::: Given information
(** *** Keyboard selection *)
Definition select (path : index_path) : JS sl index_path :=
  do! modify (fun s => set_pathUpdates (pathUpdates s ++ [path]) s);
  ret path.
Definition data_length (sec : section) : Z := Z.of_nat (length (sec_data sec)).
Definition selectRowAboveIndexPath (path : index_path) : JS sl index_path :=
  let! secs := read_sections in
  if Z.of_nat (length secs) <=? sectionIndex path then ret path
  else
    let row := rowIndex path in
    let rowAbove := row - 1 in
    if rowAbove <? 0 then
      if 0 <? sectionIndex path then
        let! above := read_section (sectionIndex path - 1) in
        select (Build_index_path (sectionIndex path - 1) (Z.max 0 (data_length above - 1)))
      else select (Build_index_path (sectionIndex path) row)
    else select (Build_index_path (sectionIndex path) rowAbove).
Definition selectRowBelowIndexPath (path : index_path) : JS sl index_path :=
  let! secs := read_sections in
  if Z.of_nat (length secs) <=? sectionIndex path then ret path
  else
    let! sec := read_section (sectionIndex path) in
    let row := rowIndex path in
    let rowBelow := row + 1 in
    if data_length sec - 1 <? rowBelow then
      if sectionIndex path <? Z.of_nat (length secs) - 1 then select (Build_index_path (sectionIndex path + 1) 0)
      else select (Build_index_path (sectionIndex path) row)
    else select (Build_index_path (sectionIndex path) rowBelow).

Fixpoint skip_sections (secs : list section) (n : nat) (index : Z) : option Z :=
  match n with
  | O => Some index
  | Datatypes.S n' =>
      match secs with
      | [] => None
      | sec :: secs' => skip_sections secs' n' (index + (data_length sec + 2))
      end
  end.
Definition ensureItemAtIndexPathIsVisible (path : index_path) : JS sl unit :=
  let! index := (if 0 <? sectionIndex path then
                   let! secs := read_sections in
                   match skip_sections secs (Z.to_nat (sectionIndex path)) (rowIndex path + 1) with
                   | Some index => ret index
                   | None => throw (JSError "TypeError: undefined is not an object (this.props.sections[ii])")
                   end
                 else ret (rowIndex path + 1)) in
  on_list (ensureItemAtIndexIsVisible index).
::::::
::: Given information
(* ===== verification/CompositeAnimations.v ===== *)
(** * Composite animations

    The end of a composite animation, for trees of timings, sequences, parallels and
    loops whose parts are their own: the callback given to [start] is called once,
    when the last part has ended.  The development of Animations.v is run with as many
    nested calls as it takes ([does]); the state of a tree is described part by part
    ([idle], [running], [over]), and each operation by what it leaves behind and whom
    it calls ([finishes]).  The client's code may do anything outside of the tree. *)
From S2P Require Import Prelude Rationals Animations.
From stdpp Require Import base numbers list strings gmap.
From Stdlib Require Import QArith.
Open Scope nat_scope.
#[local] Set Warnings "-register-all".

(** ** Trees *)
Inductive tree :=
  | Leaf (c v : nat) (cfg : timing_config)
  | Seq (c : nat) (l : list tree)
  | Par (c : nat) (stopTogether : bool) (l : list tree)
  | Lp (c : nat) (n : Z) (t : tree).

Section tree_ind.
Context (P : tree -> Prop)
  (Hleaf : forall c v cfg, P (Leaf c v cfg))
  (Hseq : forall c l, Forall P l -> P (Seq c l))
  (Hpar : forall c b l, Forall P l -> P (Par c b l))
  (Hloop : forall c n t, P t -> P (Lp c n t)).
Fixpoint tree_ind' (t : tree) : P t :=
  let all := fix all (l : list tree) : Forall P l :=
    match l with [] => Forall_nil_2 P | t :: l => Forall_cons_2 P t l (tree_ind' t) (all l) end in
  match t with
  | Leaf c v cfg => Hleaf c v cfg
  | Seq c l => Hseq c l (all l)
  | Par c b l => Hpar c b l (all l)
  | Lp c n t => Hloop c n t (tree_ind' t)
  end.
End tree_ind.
::::::
::: Given information
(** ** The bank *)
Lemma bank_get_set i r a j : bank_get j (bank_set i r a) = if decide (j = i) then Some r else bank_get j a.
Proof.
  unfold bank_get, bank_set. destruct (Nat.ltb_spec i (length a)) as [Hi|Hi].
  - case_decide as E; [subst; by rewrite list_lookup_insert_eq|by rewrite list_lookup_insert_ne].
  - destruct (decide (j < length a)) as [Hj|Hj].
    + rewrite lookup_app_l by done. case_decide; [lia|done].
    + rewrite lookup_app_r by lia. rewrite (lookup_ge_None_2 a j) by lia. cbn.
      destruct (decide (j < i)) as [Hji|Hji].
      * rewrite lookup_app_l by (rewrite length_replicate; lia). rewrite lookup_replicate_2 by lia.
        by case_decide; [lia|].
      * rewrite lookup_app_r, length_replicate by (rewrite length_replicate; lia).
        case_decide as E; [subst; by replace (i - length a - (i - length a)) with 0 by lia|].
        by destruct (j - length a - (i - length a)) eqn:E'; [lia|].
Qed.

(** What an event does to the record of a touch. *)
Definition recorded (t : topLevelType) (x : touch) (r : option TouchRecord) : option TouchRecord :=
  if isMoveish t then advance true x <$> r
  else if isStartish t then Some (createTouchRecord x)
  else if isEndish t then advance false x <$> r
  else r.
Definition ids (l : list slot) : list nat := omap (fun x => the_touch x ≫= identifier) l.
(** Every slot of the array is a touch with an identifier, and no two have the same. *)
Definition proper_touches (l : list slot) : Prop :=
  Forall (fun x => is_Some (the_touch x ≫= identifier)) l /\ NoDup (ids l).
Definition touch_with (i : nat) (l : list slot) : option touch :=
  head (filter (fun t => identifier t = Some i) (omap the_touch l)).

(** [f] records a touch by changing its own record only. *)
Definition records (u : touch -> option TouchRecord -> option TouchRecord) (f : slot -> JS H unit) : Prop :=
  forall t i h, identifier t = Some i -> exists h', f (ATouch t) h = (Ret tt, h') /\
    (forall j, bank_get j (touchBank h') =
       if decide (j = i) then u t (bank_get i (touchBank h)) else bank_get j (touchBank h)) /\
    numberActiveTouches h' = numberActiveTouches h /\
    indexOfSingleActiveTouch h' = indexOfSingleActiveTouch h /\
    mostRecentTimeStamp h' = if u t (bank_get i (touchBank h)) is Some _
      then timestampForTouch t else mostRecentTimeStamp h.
::::::
**What you should do:** Starting at the line with "Context (P : tree -> Prop)" and ending at the line with "(Hloop : forall", print each line of the listing above exactly, with no other lines.

**Task answer:**
Context (P : tree -> Prop)
  (Hleaf : forall c v cfg, P (Leaf c v cfg))
  (Hseq : forall c l, Forall P l -> P (Seq c l))
  (Hpar : forall c b l, Forall P l -> P (Par c b l))
  (Hloop : forall c n t, P t -> P (Lp c n t)).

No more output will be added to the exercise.